Auditory Attention Flashcards
William James, 1890
Difference between active (top-down) and passive (Bottom-up) attention
Chun et al., 2011
External attention and internal attention (attention to thoughts)
McDermot, 2009
People must do two things when attending to sound
1. Sound segregation - knowing which sounds belong together
2. Locating the source of the sound and ignoring other sources
Perception of what a person is saying tends to be easier if you’ve heard that person’s voice in isolation before - role of memory?

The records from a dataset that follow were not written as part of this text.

Lemma inv_done k i j bs s :
  rpc_inv s → jobs_ (server s) !! k = Some (i, j) →
  rpc_inv (server_does (doneCallback k bs) (to_server s) [(i, (j, bs))] s).
Proof.
  intros Hi Hk. pose proof Hi as [H1 H2 [H3 H3'] H4 H5 H6 H7 H8 H9 H10 H11 H12 H13 H14 H15 H16].
  pose proof (delete_Permutation _ _ _ Hk) as Hp.
  assert ((i, j) ∈ jobs_ (server s)) as Hin by by eapply list_elem_of_lookup_2.
  assert (i ∈ (jobs_ (server s)).*1) as Hin1 by (apply list_elem_of_fmap; by exists (i, j)).
  destruct (H10 i j Hin) as (req & out & Hc & Hr).
  assert (i ∉ (answers_ s).*1) as Hna by (intros Ha; by destruct (H13 i Ha) as (_ & ? & _)).
  unfold under_way in H6. rewrite Hp in H6. cbn [fmap list_fmap app] in H6.
  rewrite <-Permutation_middle in H6. apply NoDup_cons in H6 as [Hni H6].
  rewrite !not_elem_of_app in Hni. destruct Hni as (N1 & N2 & N3).
  unfold server_does, doneCallback, mbind, ST_bind, st_get, st_put, lift, mret, ST_ret. rewrite Hk.
  cbn [or_undef from_option fst].
  apply inv_server_move; try done; cbn [sends omap list_omap].
  - unfold under_way. cbn. rewrite Hp at 2. rewrite fmap_app. cbn.
    rewrite <-(Permutation_middle (m_id <$> to_server s)), !app_assoc. symmetry. apply Permutation_cons_append.
  - cbn. intros i' j' Hj'. apply H10. rewrite Hp. by right.
  - intros m [Hm| ->%list_elem_of_singleton]%elem_of_app; [by left|right]. split; [done|]. exists req, out.
    split; [done|]. unfold answered. rewrite Hr. exists bs. split; [done|]. split; [done|]. apply elem_of_app. right. left.
  - cbn. rewrite fmap_app. cbn. rewrite Permutation_app_comm. by constructor.
  - cbn. intros i'. rewrite fmap_app, elem_of_app. cbn. rewrite list_elem_of_singleton. intros [Ha| ->].
    + destruct (H13 i' Ha) as (G1 & G2 & G3). split; [done|]. split; [|done].
      rewrite Hp in G2. cbn in G2. by apply not_elem_of_cons in G2 as [_ ?].
    + split; [done|]. split; [done|]. by apply (call_id s i (req, out)).
Qed.

Lemma responses_in es i : i ∈ responses es → ∃ obj bs, EResponse i obj bs ∈ es.
Proof.
  unfold responses. intros (e & He & Hi)%list_elem_of_omap. destruct e as [|i' obj bs|]; try done.
  injection Hi as ->. by exists obj, bs.
Qed.

(** What the caller's side does with the answer to an outstanding call. *)
Definition reaction (i : Z) (out : OutstandingCall) (bs : option bytes) : list event :=
  match response out with
  | None => []
  | Some obj => EResponse i obj bs :: match done_ out with Some c => [ERun i c] | None => [] end
  end.

Lemma reaction_sends i out bs : sends (reaction i out bs) = [] ∧ seen (reaction i out bs) = reaction i out bs.
Proof. unfold reaction. by destruct (response out), (done_ out). Qed.

Lemma reaction_responses i out bs i' obj bs' : EResponse i' obj bs' ∈ reaction i out bs →
  i' = i ∧ response out = Some obj ∧ bs' = bs.
Proof.
  unfold reaction. destruct (response out) as [o|]; [|by intros ?%not_elem_of_nil].
  intros [[= -> -> ->]|He]%elem_of_cons; [done|].
  destruct (done_ out); [apply list_elem_of_singleton in He; done|by apply not_elem_of_nil in He].
Qed.

Lemma reaction_NoDup i out bs : NoDup (responses (reaction i out bs)).
Proof.
  unfold reaction. destruct (response out), (done_ out); cbn; try apply NoDup_nil_2; apply NoDup_singleton.
Qed.

Lemma onRpcMessage_reacts m ch out : m_type m = RESPONSE →
  is_Some (m_response m) ∨ is_Some (m_error m) → outstandings_ ch !! m_id m = Some out →
  onRpcMessage m ch = (Ret (reaction (m_id m) out (m_response m)),
    MkChannel (id_ ch) (delete (m_id m) (outstandings_ ch)) (has_services ch) (jobs_ ch)).
Proof.
  intros Ht Hsome Hout. unfold onRpcMessage. rewrite Ht. unfold on_response.
  assert (assert_ (bool_decide (is_Some (m_response m)) || bool_decide (is_Some (m_error m))) = Ret ()) as Hasr.
  { by apply assert_true, orb_true_iff; rewrite !bool_decide_eq_true. }
  rewrite (ST_bind_eq _ _ ch () ch) by (unfold lift; by rewrite Hasr).
  unfold mbind, ST_bind, st_get, st_put, mret, ST_ret. rewrite Hout. unfold reaction. by destruct (response out).
Qed.

Lemma inv_to_client m q s :
  rpc_inv s → to_client s = m :: q → rpc_inv (client_does (onRpcMessage m) q (λ _, []) s).
Proof.
  intros Hi Hq. pose proof Hi as [H1 H2 H3 H4 H5 H6 H7 H8 H9 H10 H11 H12 H13 H14 H15 H16].
  destruct (H11 m) as (Ht & req & out0 & Hc0 & Ha); [rewrite Hq; left|].
  assert (under_way s ≡ₚ m_id m :: ((m_id <$> to_server s) ++ (jobs_ (server s)).*1 ++ (m_id <$> q))) as Hu.
  { unfold under_way. rewrite Hq. cbn. rewrite !app_assoc. symmetry. apply Permutation_middle. }
  assert (m_id m ∈ under_way s) as Hin by (rewrite Hu; left).
  pose proof H6 as Hnd. rewrite Hu in Hnd. apply NoDup_cons in Hnd as [Hni Hnd].
  apply H7 in Hin as Hout. destruct Hout as [out Hout]. destruct (H8 _ _ Hout) as [req' Hc].
  pose proof (calls_unique s _ _ _ Hi Hc Hc0) as [= -> <-]. clear Hc0.
  assert (is_Some (m_response m) ∨ is_Some (m_error m)) as Hsome.
  { unfold answered in Ha. destruct (resolve true req); [right; destruct Ha as [_ ->]|left; destruct Ha as (b & -> & _)]; by eexists. }
  unfold client_does. rewrite (onRpcMessage_reacts _ _ _ Ht Hsome Hout).
  pose proof (reaction_responses (m_id m) out (m_response m)) as Hes.
  destruct (reaction_sends (m_id m) out (m_response m)) as [Es1 Es2].
  rewrite Es1, Es2, (app_nil_r (to_server s)), (app_nil_r (calls_ s)).
  split; cbn [client server to_server to_client calls_ answers_ seen_ ok_ id_ outstandings_ has_services jobs_]; try done.
  - intros i. rewrite lookup_delete_is_Some, H7, Hu, elem_of_cons. unfold under_way. cbn.
    split; [naive_solver|]. intros Hi'. split; [intros <-; by apply Hni|by right].
  - intros i o [_ Ho]%lookup_delete_Some. by apply H8.
  - intros m' Hm'. apply H11. rewrite Hq. by right.
  - intros i obj bs [Hold|Hnew]%elem_of_app.
    + destruct (H14 i obj bs Hold) as (G1 & G2 & G3). split; [done|]. split; [|done]. rewrite Hu in G2.
      by apply not_elem_of_cons in G2 as [_ ?].
    + destruct (Hes i obj bs Hnew) as (-> & Ho & ->). split; [by apply (call_id s (m_id m) (req, out))|]. split; [done|].
      exists req, out, (m_error m). done.
  - unfold responses. rewrite omap_app. apply NoDup_app. split; [done|]. split.
    + intros i Hold%responses_in Hnew%responses_in. destruct Hold as (o1 & b1 & Hold), Hnew as (o2 & b2 & Hnew).
      destruct (Hes i o2 b2 Hnew) as (-> & _). destruct (H14 _ _ _ Hold) as (_ & G2 & _). done.
    + apply reaction_NoDup.
  - intros i r o obj Hr Hob. destruct (H16 i r o obj Hr Hob) as [G|[[bs G1] G2]].
    + rewrite Hu in G. apply elem_of_cons in G as [->|G]; [right|left; exact G].
      pose proof (calls_unique s _ _ _ Hi Hr Hc) as [= -> ->]. unfold reaction. rewrite Hob.
      split; [exists (m_response m); apply elem_of_app; right; left|]. intros c ->. apply elem_of_app. right. right. left.
    + right. split; [exists bs; apply elem_of_app; by left|]. intros c Hdc. apply elem_of_app. left. by apply G2.
Qed.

Top-down sound familiarity and recognition?
Shen et al., 2008
Voice recognition machines work almost perfectly when there is only one clear sound source but perform poorly in the presence of multiple sounds sources
Cherry, 1953
Used shadowing to ensure pps were listening to the attended message
Pps could distinguish physical characteristics of messages in the unattended ear (E.G. sex, intensity and location)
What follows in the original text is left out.